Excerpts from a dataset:
****

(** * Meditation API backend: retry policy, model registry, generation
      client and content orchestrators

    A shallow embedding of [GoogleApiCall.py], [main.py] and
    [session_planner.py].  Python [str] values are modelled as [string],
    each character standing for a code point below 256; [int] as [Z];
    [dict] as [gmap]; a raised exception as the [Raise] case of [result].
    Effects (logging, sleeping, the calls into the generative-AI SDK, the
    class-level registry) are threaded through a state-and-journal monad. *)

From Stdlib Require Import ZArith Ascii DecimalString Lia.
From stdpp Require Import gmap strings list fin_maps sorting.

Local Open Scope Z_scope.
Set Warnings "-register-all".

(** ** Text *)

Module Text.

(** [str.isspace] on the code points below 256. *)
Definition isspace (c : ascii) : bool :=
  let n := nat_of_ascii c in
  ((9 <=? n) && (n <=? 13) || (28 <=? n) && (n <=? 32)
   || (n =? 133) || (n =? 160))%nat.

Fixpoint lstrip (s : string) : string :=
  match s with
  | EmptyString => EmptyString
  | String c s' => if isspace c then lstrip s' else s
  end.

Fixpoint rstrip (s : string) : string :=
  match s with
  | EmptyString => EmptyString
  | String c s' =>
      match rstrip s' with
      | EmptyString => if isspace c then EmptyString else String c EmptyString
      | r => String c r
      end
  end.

****

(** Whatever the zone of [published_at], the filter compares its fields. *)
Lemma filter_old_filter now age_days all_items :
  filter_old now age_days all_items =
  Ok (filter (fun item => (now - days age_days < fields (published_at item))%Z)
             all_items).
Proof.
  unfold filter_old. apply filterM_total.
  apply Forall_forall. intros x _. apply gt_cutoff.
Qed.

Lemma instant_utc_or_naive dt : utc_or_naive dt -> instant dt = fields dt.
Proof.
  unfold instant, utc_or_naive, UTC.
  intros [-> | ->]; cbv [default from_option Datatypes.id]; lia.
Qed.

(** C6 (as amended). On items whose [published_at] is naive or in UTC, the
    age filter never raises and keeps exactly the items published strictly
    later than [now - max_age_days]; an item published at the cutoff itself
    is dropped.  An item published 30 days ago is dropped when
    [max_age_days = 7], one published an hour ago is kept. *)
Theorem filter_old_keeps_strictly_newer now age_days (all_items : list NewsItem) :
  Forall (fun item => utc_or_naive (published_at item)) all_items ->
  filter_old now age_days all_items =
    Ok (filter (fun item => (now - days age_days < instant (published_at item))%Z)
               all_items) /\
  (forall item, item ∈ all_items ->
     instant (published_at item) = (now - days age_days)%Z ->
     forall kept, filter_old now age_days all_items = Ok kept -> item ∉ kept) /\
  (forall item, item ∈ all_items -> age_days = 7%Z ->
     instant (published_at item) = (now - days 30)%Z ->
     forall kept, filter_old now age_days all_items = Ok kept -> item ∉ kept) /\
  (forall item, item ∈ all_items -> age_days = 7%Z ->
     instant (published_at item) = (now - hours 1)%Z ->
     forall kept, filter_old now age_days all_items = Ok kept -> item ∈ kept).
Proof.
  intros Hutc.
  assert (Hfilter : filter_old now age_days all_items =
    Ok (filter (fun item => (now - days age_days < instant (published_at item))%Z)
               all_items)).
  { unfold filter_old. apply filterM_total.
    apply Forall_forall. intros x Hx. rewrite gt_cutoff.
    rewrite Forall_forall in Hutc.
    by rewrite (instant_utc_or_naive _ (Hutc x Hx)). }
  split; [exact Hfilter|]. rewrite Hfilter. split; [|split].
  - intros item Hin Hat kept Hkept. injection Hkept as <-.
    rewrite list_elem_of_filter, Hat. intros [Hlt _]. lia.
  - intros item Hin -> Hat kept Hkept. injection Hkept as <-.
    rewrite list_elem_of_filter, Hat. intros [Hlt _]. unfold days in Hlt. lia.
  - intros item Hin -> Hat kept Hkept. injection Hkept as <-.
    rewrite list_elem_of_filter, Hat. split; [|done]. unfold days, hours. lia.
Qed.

****

TASK OBJECTIVE: An exact, complete copy of the lines above from the one with "client and content orchestrators" through the one with "Local Open Scope Z_scope." is the whole answer.

RESULT:
      client and content orchestrators

    A shallow embedding of [GoogleApiCall.py], [main.py] and
    [session_planner.py].  Python [str] values are modelled as [string],
    each character standing for a code point below 256; [int] as [Z];
    [dict] as [gmap]; a raised exception as the [Raise] case of [result].
    Effects (logging, sleeping, the calls into the generative-AI SDK, the
    class-level registry) are threaded through a state-and-journal monad. *)

From Stdlib Require Import ZArith Ascii DecimalString Lia.
From stdpp Require Import gmap strings list fin_maps sorting.

Local Open Scope Z_scope.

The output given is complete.